The company also would not open at least 10 locations that were previously expected to be opened. The company, however, still expects to open up to two incremental stores during the remainder of fiscal 2009. Other than existing commitments, the company plans to suspend store openings beginning in fiscal 2010.
As a result of the store closures, Circuit City expects to reduce store operating, payroll and marketing expenses. The company also expects to incur charges in fiscal 2009 associated with these actions.
Further, Circuit City intends to begin immediately renegotiating certain of its existing leases with the goal of significantly lowering rents. In some cases, Circuit City may opt leases if rents aren't dropped.
The company attributed the latest moves in part to its deteriorating liquidity position and the continued weak macroeconomic environment. Waning consumer confidence and a significantly weakened retail environment have impacted negatively Circuit City's sales and gross profit margin to a greater degree than management had anticipated previously.

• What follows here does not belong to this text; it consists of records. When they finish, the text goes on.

(* ===== verification/_CoqProject ===== *)
-Q . S2P
Prelude.v
Walk.v
Float64.v
Json.v
Types.v
TaskGraph.v
Process.v
DeadLetter.v
RetryPolicy.v
ResourceBudget.v
ApprovalGate.v
RateLimiter.v
ResultAggregator.v
Ets.v
Scheduler.v
SchedFacts.v
SchedWake.v
SchedSample.v
SchedTerm.v
SchedMonitor.v
AgentWorker.v
Supervision.v
FileSystem.v
DurableMailbox.v
Dets.v
Checkpoint.v
Pruner.v
Release.v
HotCode.v
Behaviors.v
Bridge.v
Cluster.v
ClusterFacts.v
Orchestration.v
Decomposition.v
McpServer.v
McpFacts.v
McpHttp.v
Daemon.v
Swarm.v
BeamTerm.v
BeamMem.v
BeamBinary.v
BeamCompare.v
BeamMap.v
BeamHeap.v
BeamProc.v
BeamOps.v
BeamFacts.v
BeamCopy.v
BeamSched.v
BeamReader.v
BeamCte.v
BeamEtf.v
BeamBits.v
BeamBitOps.v
BeamMatch.v
BeamBitFacts.v
BeamPattern.v
BeamUtf8.v
BeamBitKeeps.v
BeamBitCopy.v
BeamFile.v
BeamLoad.v
BeamLink.v
BeamModule.v
BeamNative.v
BeamListFuns.v
BeamListFacts.v
BeamMapFuns.v
BeamMapOps.v
BeamSettled.v
BeamCode.v
BeamCodeFacts.v
BeamCall.v
BeamBifs.v
BeamBifFacts.v
BeamCallFacts.v
BeamMain.v
BeamDispatch.v
(* ===== verification/Types.v ===== *)
(** The shared vocabulary of the runtime ([agent_rt/types.rs]): identifiers,
    messages, actions, I/O operations, and the [AgentBehavior] trait. *)
From S2P Require Import Prelude.

(** An [AgentPid] and a [MonitorRef] are newtypes over [u64]. *)
Abbreviation AgentPid := Z (only parsing).
Abbreviation MonitorRef := Z (only parsing).

(** Initial values of the two process-wide counters. *)
Definition NEXT_AGENT_PID : Z := 2147483648.   (* 0x8000_0000 *)
Definition NEXT_MONITOR_REF : Z := 1.

(** [AtomicU64::fetch_add(1)]: the old value, and the counter one further. *)
Definition fetch_add1 (counter : Z) : Z * Z := (counter, wrap64 (counter + 1)).

Definition show_pid (p : AgentPid) : string := "AgentPid(" +:+ pretty p +:+ ")".

Inductive Reason : Type :=
| Normal
| Shutdown
| CustomReason (s : string).

#[export] Instance Reason_eq_dec : EqDecision Reason.
Proof. solve_decision. Defined.

(** [matches!(reason, Reason::Normal)]. *)
Definition is_normal (r : Reason) : bool := match r with Normal => true | _ => false end.

(** The structured errors of the runtime ([agent_rt/error.rs]); the payload is the
    message, also where Rust wraps an [io::Error] or a [serde_json::Error]. *)
Inductive AgentRtError : Type :=
| EConfig (msg : string)
| ECheckpoint (msg : string)
| ECheckpointIo (msg : string)
| ESerialization (msg : string)
| EBridge (msg : string)
| EServer (msg : string)
| EShutdown (msg : string)
| EEts (msg : string)
| EDurableMailbox (msg : string)
| EHotCode (msg : string)
| ERelease (msg : string).

#[export] Instance AgentRtError_eq_dec : EqDecision AgentRtError.
Proof. solve_decision. Defined.

(** Duration and [Instant] are nanoseconds. *)
Abbreviation Instant := Z (only parsing).
Abbreviation Duration := Z (only parsing).

Section messages.
Context (V B : Type).

Inductive IoResult : Type :=
| IoOk (v : V)
| IoError (e : string)
| IoTimeout.

Inductive SystemMsg : Type :=
| Exit (from : Z) (reason : Reason)
| IoResponse (correlation_id : Z) (res : IoResult)
| SpawnResult (child_pid : Z) (monitor_ref : option Z)
| Down (monitor_ref : Z) (pid : Z) (reason : Reason)
| ReceiveTimeout.

Inductive Message : Type :=
| Text (s : string)
| Json (v : V)
| System (m : SystemMsg).

Inductive IoOp : Type :=
| HttpRequest (method url : string) (headers : gmap string string)
    (body : option (list Byte.byte)) (timeout_ms : option Z)
| Timer (duration : Duration)
| Custom (kind : string) (payload : V)
| AgentChat (provider : string) (model system_prompt : option string) (prompt : string)
    (tools : option (list string)) (max_iterations timeout_ms : option Z)
| AgentDestroy (target_pid : AgentPid).

Inductive Action : Type :=
| Continue
| Send (to : AgentPid) (msg : Message)
| IoRequest (op : IoOp)
| Spawn (behavior : B) (args : V) (link monitor : bool)
| Stop (reason : Reason).
End messages.

Arguments IoOk {V} v.
Arguments IoError {V} e.
Arguments IoTimeout {V}.
Arguments Exit {V} from reason.
Arguments IoResponse {V} correlation_id res.
Arguments SpawnResult {V} child_pid monitor_ref.
Arguments Down {V} monitor_ref pid reason.
Arguments ReceiveTimeout {V}.
Arguments Text {V} s.
Arguments Json {V} v.
Arguments System {V} m.
Arguments HttpRequest {V} method url headers body timeout_ms.
Arguments Timer {V} duration.
Arguments Custom {V} kind payload.
Arguments AgentChat {V} provider model system_prompt prompt tools max_iterations timeout_ms.
Arguments AgentDestroy {V} target_pid.
Arguments Continue {V B}.
Arguments Send {V B} to msg.
Arguments IoRequest {V B} op.
Arguments Spawn {V B} behavior args link monitor.
Arguments Stop {V B} reason.

(** The trait objects [Arc<dyn AgentBehavior>] (the type [B]) and
    [Box<dyn AgentState>] (the type [S]).  The callbacks take [&self], and a
    behavior may own shared cells (a checkpoint store, an approval registry), so
    they thread a world [W].  Message callbacks may panic; [init] may fail. *)
Class AgentBehavior (V B S W : Type) : Type := {
  b_init : B -> V -> W -> result S Reason * W;
  b_handle_message : B -> Message V -> S -> W -> outcome (Action V B * S) * W;
  b_handle_exit : B -> AgentPid -> Reason -> S -> W -> outcome (Action V B * S) * W;
  b_terminate : B -> Reason -> S -> W -> W
}.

Following the company's second quarter results announcement, the company's liquidity position and the sharply worsened overall economic environment led some of Circuit City's vendors to take restrictive actions with respect to payment terms and the credit they make available to the company.
Additionally, the recent disruption in the financial markets has made it harder for certain of the company's vendors in obtaining credit insurance for the company's purchases. As a result, certain of the company's vendors have set more restrictive payment terms than in previous quarters, including in some cases requiring payment before shipment. Vendors also have limited the credit available to the company for purchases, including in some cases not providing customary increases in credit lines for holiday purchases.

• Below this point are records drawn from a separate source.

(** *** Insertion *)

Lemma add_loop_spec g added ts g1 ids :
  add_loop g added ts = (g1, Ok ids) ->
  exists new, ids = added ++ new /\ tg_insertion_order g1 = tg_insertion_order g ++ new /\
    (forall id, id ∉ new -> tg_tasks g1 !! id = tg_tasks g !! id) /\
    (forall id, id ∈ new -> exists t, t ∈ ts /\ jget_str t "task_id" = Some id /\
      tg_tasks g1 !! id = Some (new_node t)).
Proof.
  revert g added. induction ts as [|t ts IH]; intros g added H; cbn in H.
  - simplify_eq. exists []. rewrite !app_nil_r. set_solver.
  - destruct (jget_str t "task_id") as [id|] eqn:Hid; simplify_eq.
    apply IH in H as (new & -> & Ho & Hold & Hnew). cbn in Ho, Hold.
    exists (id :: new). rewrite <- !app_assoc in *. split_and!; [done | done | |].
    + intros x Hx. rewrite Hold by set_solver. rewrite lookup_insert_ne by set_solver. done.
    + intros x Hx. destruct (decide (x ∈ new)) as [Hin|Hnin].
      * destruct (Hnew x Hin) as (t' & ? & ? & ?). exists t'. set_solver.
      * assert (x = id) as -> by set_solver. exists t. rewrite Hold by done.
        rewrite lookup_insert_eq. set_solver.
Qed.

Lemma deletes_lookup {X} (ids : list string) (mx : gmap string X) x :
  foldl (fun mx id => delete id mx) mx ids !! x = if decide (x ∈ ids) then None else mx !! x.
Proof.
  revert mx. induction ids as [|i ids IH]; intros mx; cbn [foldl].
  - by rewrite decide_False by apply not_elem_of_nil.
  - rewrite IH, lookup_delete. destruct (decide (i = x)) as [->|Hne].
    + rewrite (decide_True (P := x ∈ x :: ids)) by left. by case_decide.
    + apply decide_ext. set_solver.
Qed.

Circuit City noted that the current mix of terms and credit availability is becoming "unmanageable" for the company.
To date, the company added it has been unable to collect an income tax refund of approximately $80 million that it believes it is owed from the federal government.
In addition, a recent third-party appraisal conducted for the company's asset-based credit facility resulted in a reduction of the estimated net orderly liquidation value of the company's inventory leading to a lower borrowing base and reduced availability for the current period.
Commenting on the developments, James Marcum, CEO, said, "Since late September, unprecedented events have occurred in the financial and consumer markets causing macroeconomic trends to worsen sharply. The weakened environment has resulted in a slowdown of consumer spending, further impacting our business as well as the business of our vendors."
Marcum added, "The combination of these trends has strained severely our working capital and liquidity, and so we are making a number of difficult, but necessary, decisions to address the company's financial situation as quickly as possible."
The retailer added that it is considering all available options and alternatives to restructure its business. The company plans to operate its business without interruption while talks are on with its lenders and advisors to determine the most appropriate restructuring alternatives.
Circuit City has been going through a tough phase in recent months as it laid off several workers, reported a wider second-quarter loss of $239.2 million, withdrew its financial outlook, delayed store openings and replaced a CEO. The company is also facing significant declines in traffic, evident by its 13.3% fall in the most recent quarter's comparable store sales, a key gauge of retailer performance. Meanwhile, heightened competition from rival Best Buy Co. (BBY | Quote | Chart | News | PowerRating) and others also hurt Circuit City. There were also bankruptcy speculation been swirling around the company.
The company also has much less cash this year than it did at the same time last year. According to the most recent earnings report, Circuit City had $92.5 million in cash or cash equivalents, a 78% drop from $424.4 million a year earlier.
Last week, the New York Stock Exchange warned Circuit City that its shares would be delisted if it doesn't bring its share price above $1 within six month. The company's shares have closed under a dollar in trading since September 30.
Circuit City stock closed Friday's regular trading session at 26 cents. The stock is currently up 12 cents, or 46.15% at 38 cents. For the past 52-weeks, the stock has been trading between 17 cents and $8.24.